WHAT IS EXPECTED:
Give again, word for word, every line in the entries below from the line with "intros [H1 H2 H3 H4 H5] Hi Ht Hh" up to and including the line with "<- & _)|[Hne Hy]].", and no other line.

MATERIAL TO PROCESS:
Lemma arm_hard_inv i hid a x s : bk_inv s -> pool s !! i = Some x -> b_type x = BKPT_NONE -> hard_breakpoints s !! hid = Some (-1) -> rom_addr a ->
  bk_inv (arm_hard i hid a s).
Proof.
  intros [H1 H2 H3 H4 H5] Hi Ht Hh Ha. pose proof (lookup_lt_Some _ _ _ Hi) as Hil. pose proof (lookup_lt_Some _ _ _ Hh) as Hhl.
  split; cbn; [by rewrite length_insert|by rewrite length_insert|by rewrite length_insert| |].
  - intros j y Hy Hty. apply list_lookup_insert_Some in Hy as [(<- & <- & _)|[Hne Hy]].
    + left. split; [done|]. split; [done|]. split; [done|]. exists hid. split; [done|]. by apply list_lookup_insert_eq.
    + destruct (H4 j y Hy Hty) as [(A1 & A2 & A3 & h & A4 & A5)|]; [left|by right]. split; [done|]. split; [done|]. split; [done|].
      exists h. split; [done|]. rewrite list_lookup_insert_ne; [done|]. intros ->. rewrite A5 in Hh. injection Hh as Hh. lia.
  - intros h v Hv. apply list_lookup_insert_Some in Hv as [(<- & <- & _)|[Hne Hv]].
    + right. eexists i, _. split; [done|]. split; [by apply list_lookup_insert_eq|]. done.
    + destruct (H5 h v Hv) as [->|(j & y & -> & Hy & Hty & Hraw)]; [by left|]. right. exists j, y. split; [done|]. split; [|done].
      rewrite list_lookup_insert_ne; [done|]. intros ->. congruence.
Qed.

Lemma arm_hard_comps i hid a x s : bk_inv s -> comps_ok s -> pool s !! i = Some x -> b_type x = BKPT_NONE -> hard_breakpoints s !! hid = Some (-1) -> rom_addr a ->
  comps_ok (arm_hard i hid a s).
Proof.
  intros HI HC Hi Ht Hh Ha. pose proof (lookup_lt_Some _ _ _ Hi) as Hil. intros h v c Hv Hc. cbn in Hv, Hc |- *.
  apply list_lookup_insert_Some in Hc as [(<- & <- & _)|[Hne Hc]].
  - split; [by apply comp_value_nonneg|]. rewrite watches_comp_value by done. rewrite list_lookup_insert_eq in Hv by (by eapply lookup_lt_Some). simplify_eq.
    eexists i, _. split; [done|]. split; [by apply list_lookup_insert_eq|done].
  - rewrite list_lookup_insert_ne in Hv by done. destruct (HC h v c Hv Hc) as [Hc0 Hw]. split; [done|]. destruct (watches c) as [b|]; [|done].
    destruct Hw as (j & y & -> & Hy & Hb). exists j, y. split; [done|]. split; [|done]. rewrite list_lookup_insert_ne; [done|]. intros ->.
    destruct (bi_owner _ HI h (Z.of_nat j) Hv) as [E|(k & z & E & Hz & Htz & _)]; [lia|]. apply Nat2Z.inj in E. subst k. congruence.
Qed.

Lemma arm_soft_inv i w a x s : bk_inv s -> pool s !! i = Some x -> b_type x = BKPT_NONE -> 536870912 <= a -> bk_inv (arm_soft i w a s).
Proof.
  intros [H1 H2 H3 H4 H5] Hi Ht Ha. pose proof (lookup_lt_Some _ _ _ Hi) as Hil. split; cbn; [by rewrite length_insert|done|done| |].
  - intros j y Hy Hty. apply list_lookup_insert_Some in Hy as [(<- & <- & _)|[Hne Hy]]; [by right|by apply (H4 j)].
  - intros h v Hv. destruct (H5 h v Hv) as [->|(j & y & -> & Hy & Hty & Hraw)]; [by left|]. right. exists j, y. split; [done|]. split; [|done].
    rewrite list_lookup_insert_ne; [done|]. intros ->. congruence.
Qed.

TASK RESPONSE:
  intros [H1 H2 H3 H4 H5] Hi Ht Hh Ha. pose proof (lookup_lt_Some _ _ _ Hi) as Hil. pose proof (lookup_lt_Some _ _ _ Hh) as Hhl.
  split; cbn; [by rewrite length_insert|by rewrite length_insert|by rewrite length_insert| |].
  - intros j y Hy Hty. apply list_lookup_insert_Some in Hy as [(<- & <- & _)|[Hne Hy]].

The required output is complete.